[Saved entries]
-*-*-

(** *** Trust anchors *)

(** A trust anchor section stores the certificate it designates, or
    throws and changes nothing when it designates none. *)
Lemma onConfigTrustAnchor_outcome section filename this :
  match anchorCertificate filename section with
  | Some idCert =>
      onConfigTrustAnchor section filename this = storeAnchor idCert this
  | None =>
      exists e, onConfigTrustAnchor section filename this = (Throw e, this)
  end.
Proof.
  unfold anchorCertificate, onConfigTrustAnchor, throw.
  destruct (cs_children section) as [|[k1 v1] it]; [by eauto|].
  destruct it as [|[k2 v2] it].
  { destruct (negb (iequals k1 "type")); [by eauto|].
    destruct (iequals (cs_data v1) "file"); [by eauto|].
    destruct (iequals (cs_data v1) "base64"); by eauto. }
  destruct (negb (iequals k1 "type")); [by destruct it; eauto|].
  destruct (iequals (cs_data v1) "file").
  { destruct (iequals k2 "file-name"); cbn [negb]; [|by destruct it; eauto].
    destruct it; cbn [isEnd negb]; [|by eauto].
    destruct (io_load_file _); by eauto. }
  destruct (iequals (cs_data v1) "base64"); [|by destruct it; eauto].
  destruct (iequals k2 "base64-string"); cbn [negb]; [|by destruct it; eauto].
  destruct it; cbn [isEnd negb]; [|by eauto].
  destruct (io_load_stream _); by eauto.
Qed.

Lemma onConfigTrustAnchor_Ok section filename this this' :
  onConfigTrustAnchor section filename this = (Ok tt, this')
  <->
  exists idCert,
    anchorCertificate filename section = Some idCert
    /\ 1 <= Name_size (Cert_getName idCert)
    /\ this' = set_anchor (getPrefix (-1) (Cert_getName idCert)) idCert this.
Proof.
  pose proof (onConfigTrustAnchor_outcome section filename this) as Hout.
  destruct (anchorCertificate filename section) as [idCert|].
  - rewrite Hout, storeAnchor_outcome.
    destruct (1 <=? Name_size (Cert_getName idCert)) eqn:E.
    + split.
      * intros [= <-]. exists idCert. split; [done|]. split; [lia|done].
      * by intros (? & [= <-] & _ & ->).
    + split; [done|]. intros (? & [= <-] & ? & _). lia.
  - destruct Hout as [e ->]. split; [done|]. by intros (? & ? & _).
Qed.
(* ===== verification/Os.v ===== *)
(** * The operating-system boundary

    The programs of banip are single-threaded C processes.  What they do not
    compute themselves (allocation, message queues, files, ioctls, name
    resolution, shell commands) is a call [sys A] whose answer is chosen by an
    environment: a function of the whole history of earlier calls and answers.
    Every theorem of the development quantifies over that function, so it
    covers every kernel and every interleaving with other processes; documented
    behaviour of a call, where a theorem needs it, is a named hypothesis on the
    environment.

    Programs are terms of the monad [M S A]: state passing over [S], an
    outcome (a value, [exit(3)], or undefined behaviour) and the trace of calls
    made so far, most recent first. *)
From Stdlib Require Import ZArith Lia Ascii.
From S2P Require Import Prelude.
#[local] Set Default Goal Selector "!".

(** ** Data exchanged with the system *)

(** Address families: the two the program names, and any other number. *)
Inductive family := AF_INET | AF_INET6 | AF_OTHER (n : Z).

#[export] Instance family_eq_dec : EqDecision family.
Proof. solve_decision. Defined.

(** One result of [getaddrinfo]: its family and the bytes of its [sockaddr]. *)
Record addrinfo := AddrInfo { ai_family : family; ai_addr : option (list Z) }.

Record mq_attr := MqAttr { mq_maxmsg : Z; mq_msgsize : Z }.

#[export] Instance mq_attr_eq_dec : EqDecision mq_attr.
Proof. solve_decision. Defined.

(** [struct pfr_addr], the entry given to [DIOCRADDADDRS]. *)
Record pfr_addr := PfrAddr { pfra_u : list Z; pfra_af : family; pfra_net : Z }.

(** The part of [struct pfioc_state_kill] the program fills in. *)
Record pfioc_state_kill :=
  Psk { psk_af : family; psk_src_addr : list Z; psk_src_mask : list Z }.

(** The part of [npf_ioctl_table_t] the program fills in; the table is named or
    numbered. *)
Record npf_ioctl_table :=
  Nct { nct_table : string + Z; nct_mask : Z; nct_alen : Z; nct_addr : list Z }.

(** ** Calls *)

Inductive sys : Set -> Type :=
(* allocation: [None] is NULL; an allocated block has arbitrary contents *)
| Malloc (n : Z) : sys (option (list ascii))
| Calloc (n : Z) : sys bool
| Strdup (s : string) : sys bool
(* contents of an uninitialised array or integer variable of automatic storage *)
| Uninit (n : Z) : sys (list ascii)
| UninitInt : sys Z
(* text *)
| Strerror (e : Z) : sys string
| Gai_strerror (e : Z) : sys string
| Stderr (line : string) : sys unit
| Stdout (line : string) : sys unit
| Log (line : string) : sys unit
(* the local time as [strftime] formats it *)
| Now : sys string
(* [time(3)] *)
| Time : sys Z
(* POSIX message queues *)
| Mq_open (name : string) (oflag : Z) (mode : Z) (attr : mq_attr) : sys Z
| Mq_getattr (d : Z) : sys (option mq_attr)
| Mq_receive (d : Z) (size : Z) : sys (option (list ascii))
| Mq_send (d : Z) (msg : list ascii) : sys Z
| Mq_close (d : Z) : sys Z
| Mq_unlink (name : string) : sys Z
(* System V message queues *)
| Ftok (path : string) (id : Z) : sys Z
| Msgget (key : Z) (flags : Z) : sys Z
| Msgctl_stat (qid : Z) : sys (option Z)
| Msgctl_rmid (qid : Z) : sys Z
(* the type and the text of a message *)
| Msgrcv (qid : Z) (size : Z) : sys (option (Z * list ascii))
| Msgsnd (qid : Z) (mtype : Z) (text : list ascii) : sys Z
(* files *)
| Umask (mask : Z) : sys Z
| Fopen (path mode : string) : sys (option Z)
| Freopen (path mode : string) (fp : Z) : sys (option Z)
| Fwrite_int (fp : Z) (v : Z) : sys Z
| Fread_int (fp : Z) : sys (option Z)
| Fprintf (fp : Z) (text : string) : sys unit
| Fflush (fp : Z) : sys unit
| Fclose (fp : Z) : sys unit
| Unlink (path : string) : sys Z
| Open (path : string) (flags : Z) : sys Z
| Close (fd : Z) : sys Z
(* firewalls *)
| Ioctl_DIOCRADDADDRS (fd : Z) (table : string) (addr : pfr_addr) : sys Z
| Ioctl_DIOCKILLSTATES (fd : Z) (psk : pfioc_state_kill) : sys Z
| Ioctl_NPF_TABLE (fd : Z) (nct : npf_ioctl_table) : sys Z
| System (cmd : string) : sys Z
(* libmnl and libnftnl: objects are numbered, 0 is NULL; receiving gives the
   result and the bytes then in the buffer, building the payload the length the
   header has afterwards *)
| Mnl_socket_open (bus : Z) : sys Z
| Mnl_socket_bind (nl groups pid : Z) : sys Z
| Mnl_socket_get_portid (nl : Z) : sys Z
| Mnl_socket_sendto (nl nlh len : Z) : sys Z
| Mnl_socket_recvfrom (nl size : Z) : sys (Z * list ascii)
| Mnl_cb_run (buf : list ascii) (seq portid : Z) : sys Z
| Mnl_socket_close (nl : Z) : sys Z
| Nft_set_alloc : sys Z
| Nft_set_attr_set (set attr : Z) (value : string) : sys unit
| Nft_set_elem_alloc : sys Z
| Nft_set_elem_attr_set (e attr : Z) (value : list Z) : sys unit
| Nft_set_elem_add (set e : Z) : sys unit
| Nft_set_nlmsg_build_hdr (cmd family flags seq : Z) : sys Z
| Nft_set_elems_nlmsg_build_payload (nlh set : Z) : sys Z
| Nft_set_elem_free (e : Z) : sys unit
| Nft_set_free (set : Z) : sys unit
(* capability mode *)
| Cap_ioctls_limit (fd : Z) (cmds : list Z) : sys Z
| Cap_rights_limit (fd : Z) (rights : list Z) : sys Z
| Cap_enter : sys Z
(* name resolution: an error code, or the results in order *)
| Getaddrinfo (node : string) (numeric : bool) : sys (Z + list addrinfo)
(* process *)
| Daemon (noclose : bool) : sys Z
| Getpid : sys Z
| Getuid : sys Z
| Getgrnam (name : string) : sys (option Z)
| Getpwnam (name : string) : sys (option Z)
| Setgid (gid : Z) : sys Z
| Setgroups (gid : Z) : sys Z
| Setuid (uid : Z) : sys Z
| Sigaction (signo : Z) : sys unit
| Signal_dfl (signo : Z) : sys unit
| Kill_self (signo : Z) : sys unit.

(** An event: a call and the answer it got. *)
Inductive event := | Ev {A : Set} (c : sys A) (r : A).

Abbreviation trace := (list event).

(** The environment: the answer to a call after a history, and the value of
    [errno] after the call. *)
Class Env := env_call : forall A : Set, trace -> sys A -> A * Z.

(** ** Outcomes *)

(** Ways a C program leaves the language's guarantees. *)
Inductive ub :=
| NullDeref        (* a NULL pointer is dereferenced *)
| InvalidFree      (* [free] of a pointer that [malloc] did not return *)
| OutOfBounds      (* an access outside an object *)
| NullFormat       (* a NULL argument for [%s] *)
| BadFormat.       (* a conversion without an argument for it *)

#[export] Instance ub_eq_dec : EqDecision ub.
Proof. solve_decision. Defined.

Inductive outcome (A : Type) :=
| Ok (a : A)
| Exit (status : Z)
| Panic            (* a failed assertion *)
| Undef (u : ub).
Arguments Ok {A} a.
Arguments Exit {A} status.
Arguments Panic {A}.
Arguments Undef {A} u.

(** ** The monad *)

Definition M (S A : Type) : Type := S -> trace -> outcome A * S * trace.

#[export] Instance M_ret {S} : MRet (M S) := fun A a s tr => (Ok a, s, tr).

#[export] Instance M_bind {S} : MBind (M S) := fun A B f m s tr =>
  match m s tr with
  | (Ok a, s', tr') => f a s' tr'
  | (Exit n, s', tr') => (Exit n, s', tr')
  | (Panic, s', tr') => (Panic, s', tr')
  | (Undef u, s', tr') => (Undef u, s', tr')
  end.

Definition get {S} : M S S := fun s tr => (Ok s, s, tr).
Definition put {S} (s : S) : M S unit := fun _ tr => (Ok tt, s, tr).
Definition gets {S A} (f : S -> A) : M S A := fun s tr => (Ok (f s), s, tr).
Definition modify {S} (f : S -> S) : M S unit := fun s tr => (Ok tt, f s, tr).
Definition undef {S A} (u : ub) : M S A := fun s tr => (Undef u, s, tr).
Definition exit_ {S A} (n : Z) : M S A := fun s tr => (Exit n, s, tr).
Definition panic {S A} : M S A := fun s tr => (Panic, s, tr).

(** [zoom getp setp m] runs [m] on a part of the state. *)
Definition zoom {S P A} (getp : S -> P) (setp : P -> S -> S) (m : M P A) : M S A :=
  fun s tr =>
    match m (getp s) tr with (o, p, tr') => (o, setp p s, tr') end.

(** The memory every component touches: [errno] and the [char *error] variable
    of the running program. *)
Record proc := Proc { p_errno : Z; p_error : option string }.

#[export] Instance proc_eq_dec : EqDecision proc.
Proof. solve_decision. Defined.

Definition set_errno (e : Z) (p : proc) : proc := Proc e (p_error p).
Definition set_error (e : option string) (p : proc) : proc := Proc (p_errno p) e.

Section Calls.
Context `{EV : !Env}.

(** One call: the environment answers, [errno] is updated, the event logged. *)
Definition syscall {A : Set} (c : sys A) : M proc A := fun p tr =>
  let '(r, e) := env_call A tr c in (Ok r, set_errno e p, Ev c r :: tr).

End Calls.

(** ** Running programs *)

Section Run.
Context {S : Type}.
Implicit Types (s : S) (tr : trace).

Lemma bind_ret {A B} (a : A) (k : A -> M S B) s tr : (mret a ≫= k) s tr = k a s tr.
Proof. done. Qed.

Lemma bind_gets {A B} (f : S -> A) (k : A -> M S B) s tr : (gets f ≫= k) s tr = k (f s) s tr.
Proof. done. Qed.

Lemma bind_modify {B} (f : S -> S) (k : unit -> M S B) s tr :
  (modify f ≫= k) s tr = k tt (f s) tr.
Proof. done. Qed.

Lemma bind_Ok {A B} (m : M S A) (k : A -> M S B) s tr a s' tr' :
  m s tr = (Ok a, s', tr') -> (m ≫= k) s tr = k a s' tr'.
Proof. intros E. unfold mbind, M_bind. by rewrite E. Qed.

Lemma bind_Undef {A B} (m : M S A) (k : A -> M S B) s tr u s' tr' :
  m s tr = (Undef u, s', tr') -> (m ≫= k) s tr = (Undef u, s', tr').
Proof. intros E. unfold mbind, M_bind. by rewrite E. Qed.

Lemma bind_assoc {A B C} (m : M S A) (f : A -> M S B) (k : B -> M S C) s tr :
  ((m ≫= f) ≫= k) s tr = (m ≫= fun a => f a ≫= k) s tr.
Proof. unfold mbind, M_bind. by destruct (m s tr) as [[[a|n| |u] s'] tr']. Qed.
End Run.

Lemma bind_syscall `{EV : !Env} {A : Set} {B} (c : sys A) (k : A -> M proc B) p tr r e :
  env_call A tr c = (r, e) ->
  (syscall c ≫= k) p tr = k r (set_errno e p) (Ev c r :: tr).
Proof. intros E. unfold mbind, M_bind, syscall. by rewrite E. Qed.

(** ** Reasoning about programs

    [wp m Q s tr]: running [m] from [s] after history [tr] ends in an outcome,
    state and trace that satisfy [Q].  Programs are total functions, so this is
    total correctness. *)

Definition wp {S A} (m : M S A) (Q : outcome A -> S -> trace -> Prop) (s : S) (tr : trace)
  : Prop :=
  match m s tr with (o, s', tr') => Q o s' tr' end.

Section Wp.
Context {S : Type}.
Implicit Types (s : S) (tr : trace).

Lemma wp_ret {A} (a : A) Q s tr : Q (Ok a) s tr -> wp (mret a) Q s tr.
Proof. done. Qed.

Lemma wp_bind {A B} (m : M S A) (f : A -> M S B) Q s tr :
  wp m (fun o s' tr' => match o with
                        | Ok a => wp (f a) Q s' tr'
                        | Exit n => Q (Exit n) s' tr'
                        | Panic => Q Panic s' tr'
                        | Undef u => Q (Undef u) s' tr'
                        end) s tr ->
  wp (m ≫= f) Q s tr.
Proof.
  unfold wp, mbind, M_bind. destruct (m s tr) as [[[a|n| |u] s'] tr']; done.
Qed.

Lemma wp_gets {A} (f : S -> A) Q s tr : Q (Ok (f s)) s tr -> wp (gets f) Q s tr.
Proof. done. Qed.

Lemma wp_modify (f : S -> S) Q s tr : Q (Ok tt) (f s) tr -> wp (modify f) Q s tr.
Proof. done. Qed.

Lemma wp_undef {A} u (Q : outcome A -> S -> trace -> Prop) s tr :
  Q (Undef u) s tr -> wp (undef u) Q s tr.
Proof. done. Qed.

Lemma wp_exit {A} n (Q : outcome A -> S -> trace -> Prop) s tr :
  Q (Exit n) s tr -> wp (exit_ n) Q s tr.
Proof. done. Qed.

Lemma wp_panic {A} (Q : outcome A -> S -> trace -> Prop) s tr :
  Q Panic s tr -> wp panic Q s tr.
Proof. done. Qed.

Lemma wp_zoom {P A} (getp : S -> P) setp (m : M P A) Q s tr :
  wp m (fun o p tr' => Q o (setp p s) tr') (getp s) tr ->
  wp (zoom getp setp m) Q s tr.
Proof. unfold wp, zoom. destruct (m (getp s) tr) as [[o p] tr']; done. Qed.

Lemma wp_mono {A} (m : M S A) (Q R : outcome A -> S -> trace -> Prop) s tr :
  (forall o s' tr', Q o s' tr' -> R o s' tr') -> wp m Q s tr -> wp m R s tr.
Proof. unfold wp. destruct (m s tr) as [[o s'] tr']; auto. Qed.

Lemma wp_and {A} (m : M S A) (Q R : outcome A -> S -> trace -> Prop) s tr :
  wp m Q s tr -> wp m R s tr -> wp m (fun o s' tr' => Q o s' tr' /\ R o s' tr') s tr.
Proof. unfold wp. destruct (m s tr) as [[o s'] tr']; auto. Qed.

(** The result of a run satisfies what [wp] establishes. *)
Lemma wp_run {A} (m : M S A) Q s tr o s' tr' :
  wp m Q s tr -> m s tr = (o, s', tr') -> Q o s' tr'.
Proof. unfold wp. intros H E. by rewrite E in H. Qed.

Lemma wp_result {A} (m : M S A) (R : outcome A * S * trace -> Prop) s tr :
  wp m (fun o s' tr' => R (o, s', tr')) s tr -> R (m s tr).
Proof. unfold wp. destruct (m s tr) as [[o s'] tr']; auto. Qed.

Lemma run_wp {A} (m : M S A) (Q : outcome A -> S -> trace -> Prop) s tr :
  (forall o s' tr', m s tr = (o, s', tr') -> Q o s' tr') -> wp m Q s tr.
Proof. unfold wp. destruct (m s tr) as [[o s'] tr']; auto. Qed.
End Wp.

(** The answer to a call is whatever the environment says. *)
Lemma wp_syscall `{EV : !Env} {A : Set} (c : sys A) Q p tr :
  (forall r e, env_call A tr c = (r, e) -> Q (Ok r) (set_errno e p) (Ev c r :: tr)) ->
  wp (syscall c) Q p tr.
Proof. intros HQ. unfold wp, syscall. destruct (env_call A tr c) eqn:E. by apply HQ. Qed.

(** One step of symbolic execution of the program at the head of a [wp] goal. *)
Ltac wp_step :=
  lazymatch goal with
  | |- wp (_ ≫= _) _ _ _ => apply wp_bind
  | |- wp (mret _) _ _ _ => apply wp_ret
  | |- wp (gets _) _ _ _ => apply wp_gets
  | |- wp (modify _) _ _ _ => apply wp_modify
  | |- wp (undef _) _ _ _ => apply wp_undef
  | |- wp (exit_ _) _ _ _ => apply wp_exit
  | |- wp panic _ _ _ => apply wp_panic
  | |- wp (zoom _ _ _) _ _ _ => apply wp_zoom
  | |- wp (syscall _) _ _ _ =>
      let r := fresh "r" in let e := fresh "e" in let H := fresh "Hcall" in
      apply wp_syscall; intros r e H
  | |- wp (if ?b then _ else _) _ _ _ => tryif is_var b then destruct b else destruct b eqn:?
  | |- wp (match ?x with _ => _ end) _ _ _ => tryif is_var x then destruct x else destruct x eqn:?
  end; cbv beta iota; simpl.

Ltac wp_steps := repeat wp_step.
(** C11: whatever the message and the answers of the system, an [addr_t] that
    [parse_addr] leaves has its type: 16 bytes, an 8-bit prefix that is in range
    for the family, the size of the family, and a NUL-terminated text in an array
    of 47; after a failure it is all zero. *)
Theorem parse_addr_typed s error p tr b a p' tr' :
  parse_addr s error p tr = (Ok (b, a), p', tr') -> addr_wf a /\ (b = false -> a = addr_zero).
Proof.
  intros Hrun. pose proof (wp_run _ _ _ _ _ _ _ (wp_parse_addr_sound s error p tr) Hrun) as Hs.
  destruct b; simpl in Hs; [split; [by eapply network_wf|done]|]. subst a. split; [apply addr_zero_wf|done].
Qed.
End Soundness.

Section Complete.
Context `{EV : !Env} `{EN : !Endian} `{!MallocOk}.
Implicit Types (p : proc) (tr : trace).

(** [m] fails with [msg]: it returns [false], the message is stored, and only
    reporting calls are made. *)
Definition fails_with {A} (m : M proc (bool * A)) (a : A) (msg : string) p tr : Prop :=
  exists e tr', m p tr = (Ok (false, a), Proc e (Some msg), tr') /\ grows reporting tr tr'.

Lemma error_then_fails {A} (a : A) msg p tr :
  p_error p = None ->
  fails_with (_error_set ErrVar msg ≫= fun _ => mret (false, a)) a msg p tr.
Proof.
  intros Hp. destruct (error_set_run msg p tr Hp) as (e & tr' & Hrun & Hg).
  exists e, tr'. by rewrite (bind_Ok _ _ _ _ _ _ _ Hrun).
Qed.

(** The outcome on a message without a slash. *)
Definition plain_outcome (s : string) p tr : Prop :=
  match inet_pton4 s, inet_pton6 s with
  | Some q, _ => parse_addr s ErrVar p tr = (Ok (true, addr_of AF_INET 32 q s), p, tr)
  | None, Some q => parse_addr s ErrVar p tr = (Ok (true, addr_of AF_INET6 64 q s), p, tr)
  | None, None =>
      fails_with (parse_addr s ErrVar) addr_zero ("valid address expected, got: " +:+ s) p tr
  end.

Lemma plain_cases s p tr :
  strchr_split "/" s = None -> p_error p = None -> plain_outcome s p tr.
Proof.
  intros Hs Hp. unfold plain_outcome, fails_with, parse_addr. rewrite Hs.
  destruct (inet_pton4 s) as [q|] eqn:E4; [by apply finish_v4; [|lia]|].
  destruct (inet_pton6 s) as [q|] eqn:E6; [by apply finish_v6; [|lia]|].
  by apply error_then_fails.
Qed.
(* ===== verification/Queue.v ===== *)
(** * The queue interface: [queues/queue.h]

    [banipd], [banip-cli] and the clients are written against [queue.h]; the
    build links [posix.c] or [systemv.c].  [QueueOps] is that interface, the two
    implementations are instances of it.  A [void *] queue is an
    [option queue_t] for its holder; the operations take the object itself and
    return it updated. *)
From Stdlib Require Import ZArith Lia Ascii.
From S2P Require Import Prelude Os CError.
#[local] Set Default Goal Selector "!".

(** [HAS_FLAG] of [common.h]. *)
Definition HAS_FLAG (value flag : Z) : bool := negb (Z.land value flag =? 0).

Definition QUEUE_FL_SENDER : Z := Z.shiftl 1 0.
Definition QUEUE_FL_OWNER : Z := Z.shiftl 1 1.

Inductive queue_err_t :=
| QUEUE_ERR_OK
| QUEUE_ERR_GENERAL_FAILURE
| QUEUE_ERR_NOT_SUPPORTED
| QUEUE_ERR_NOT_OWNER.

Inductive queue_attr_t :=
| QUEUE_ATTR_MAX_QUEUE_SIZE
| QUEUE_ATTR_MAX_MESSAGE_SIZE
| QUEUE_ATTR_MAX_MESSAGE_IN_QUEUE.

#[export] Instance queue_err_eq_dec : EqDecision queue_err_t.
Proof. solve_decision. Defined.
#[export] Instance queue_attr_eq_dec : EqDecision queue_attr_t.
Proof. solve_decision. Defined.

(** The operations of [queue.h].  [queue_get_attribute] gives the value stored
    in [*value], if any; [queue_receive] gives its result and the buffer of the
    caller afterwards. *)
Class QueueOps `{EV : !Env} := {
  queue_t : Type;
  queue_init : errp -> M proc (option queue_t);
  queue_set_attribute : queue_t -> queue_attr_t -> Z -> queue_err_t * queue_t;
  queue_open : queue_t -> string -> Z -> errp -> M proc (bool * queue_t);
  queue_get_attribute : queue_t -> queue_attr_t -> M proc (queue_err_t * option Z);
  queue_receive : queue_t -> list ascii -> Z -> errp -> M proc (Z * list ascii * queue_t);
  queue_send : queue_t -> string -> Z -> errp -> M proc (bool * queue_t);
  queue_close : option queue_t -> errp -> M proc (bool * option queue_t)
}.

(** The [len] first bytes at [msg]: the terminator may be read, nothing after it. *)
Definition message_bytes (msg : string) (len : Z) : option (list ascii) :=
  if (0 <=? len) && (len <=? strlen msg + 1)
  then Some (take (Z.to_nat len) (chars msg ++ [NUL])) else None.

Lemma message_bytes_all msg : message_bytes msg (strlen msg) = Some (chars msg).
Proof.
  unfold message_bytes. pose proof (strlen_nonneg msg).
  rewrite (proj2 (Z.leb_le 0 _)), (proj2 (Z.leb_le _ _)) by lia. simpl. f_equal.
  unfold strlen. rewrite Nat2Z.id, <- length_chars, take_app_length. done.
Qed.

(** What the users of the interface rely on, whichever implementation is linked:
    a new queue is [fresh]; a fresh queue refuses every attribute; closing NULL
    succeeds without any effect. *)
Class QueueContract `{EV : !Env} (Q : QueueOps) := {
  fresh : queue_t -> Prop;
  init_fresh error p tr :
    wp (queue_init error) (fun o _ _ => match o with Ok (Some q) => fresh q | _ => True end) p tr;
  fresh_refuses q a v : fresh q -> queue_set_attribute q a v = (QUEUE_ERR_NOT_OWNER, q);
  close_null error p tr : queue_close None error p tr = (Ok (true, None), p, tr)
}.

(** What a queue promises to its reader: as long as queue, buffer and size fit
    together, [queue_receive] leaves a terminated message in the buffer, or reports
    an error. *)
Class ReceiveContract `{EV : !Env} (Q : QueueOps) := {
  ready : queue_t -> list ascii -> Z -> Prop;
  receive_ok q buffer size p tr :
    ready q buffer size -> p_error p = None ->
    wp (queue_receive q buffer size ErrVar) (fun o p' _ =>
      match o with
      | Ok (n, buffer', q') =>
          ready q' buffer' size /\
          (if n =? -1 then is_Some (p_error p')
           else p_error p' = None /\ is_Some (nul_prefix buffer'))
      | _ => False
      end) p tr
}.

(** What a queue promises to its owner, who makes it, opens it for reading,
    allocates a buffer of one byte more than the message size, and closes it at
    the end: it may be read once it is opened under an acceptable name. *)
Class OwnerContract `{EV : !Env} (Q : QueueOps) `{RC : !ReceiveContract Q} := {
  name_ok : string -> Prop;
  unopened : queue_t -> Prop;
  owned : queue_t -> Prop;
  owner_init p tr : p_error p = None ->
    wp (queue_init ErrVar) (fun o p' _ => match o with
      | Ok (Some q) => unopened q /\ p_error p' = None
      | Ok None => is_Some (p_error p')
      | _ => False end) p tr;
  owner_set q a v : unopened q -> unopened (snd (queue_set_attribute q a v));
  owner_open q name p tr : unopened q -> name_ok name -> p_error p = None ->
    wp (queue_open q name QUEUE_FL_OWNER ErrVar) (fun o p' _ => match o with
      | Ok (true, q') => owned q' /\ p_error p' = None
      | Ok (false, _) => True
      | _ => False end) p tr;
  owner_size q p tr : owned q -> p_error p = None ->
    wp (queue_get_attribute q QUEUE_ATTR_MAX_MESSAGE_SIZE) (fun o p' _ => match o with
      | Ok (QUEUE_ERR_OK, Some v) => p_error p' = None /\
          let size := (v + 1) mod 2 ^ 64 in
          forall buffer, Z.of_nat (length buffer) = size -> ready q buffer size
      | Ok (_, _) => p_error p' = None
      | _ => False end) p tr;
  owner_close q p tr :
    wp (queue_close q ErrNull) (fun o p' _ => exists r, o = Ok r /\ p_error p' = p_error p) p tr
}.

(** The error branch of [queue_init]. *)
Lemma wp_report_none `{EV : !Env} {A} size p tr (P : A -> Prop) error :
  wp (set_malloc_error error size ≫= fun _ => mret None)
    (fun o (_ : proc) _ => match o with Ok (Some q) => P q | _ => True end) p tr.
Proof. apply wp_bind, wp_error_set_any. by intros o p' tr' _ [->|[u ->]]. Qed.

-*-*-

§ **YOUR ASSIGNMENT**:
Nothing should appear in the answer except the lines above from the line with "(text : list ascii) : sys Z" through the line with "(* name resolution: an", both included, written out exactly.

§ **SOLUTION FOR THIS PROBLEM**:
| Msgsnd (qid : Z) (mtype : Z) (text : list ascii) : sys Z
(* files *)
| Umask (mask : Z) : sys Z
| Fopen (path mode : string) : sys (option Z)
| Freopen (path mode : string) (fp : Z) : sys (option Z)
| Fwrite_int (fp : Z) (v : Z) : sys Z
| Fread_int (fp : Z) : sys (option Z)
| Fprintf (fp : Z) (text : string) : sys unit
| Fflush (fp : Z) : sys unit
| Fclose (fp : Z) : sys unit
| Unlink (path : string) : sys Z
| Open (path : string) (flags : Z) : sys Z
| Close (fd : Z) : sys Z
(* firewalls *)
| Ioctl_DIOCRADDADDRS (fd : Z) (table : string) (addr : pfr_addr) : sys Z
| Ioctl_DIOCKILLSTATES (fd : Z) (psk : pfioc_state_kill) : sys Z
| Ioctl_NPF_TABLE (fd : Z) (nct : npf_ioctl_table) : sys Z
| System (cmd : string) : sys Z
(* libmnl and libnftnl: objects are numbered, 0 is NULL; receiving gives the
   result and the bytes then in the buffer, building the payload the length the
   header has afterwards *)
| Mnl_socket_open (bus : Z) : sys Z
| Mnl_socket_bind (nl groups pid : Z) : sys Z
| Mnl_socket_get_portid (nl : Z) : sys Z
| Mnl_socket_sendto (nl nlh len : Z) : sys Z
| Mnl_socket_recvfrom (nl size : Z) : sys (Z * list ascii)
| Mnl_cb_run (buf : list ascii) (seq portid : Z) : sys Z
| Mnl_socket_close (nl : Z) : sys Z
| Nft_set_alloc : sys Z
| Nft_set_attr_set (set attr : Z) (value : string) : sys unit
| Nft_set_elem_alloc : sys Z
| Nft_set_elem_attr_set (e attr : Z) (value : list Z) : sys unit
| Nft_set_elem_add (set e : Z) : sys unit
| Nft_set_nlmsg_build_hdr (cmd family flags seq : Z) : sys Z
| Nft_set_elems_nlmsg_build_payload (nlh set : Z) : sys Z
| Nft_set_elem_free (e : Z) : sys unit
| Nft_set_free (set : Z) : sys unit
(* capability mode *)
| Cap_ioctls_limit (fd : Z) (cmds : list Z) : sys Z
| Cap_rights_limit (fd : Z) (rights : list Z) : sys Z
| Cap_enter : sys Z
(* name resolution: an error code, or the results in order *)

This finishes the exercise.